(** C32: set, of a value of at least the value size, on a table that stores a map returns; it rejects the invalid key and leaves the
    table; for any other key it either stores the value
    under the key and leaves every other key, or, only when the key is new, the
    free list is empty and at least a bucket's worth of stored keys share its
    bucket, refuses and leaves the map. *)
Theorem set_outcome SC hash t m k value :
  (0 < kBucketCap SC)%nat → represents SC hash t m → (val_size t ≤ length value)%nat →
  ∃ r t', ft_set SC (hash k) k value t = Ok (r, t') ∧
    if decide (k = invalid_key SC) then r = kRejected ∧ t' = t else
    (r = kSuccess ∧ represents SC hash t' (<[k := take (val_size t) value]> m) ∨
     r = kInsufficientSpaceIndex ∧ represents SC hash t' m ∧ m !! k = None ∧
       free_list_head t = 0 ∧ (kBucketCap SC ≤ size (neighbours hash t m k))%nat).
Proof.
  intros Hcap Hrep Hlen. destruct (decide (k = invalid_key SC)) as [->|Hk].
  - exists kRejected, t. split; [|done]. unfold ft_set. by rewrite bool_decide_eq_true_2 by done.
  - pose proof (set_spec SC Hcap hash t m k value Hrep Hk Hlen) as Hset.
    apply wp_iff in Hset as (r & t' & Hrun & _ & Hset). by exists r, t'.
Qed.
Lemma set_outcome_witness :
  ∃ r t', ft_set tiny (tiny_hash (tiny_key 2)) (tiny_key 2) (tiny_value 8) (table_after (set_tiny 1 7) tiny_table) = Ok (r, t') ∧
    (r = kSuccess ∧ represents tiny tiny_hash t' (<[tiny_key 2 := take (val_size (table_after (set_tiny 1 7) tiny_table)) (tiny_value 8)]>
       {[tiny_key 1 := tiny_value 7]}) ∨
     r = kInsufficientSpaceIndex ∧ represents tiny tiny_hash t' {[tiny_key 1 := tiny_value 7]} ∧
       ({[tiny_key 1 := tiny_value 7]} : gmap ft_key_t value_t) !! tiny_key 2 = None ∧
       free_list_head (table_after (set_tiny 1 7) tiny_table) = 0 ∧
       (kBucketCap tiny ≤ size (neighbours tiny_hash (table_after (set_tiny 1 7) tiny_table) {[tiny_key 1 := tiny_value 7]} (tiny_key 2)))%nat).
Proof.
  apply (set_outcome tiny tiny_hash (table_after (set_tiny 1 7) tiny_table) {[tiny_key 1 := tiny_value 7]} (tiny_key 2) (tiny_value 8)).
  - exact tiny_cap.
  - exact tiny_table_one.
  - apply Nat.leb_le. vm_compute. reflexivity.
Defined.

(** C33: get and del of any key but the invalid key on a table that stores a map return what the map has under
    the key; get leaves the map and del removes the key from it, and only it.  (The invalid key is the
    caller's to avoid: neither checks it.) *)
Theorem get_del_outcome SC hash t m k :
  (0 < kBucketCap SC)%nat → represents SC hash t m → k ≠ invalid_key SC →
  (∃ t', ft_get SC (hash k) k t = Ok (get_result m k, t') ∧ represents SC hash t' m) ∧
  (∃ t', ft_del SC (hash k) k t = Ok (del_result m k, t') ∧ represents SC hash t' (delete k m)).
Proof.
  intros Hcap Hrep Hk. split.
  - pose proof (get_spec SC Hcap hash t m k Hrep Hk) as (r & t' & Hrun & -> & Hrep' & _)%wp_iff. eauto.
  - pose proof (del_spec SC Hcap hash t m k Hrep Hk) as (r & t' & Hrun & -> & Hrep' & _)%wp_iff. eauto.
Qed.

++++++++++++++++++++

- **WHAT IS NEEDED**
Wherever the string "intros" occurs in the records above, copy that line.

- **RESPONSE BELOW**
  intros Hcap Hrep Hlen. destruct (decide (k = invalid_key SC)) as [->|Hk].
  intros Hcap Hrep Hk. split.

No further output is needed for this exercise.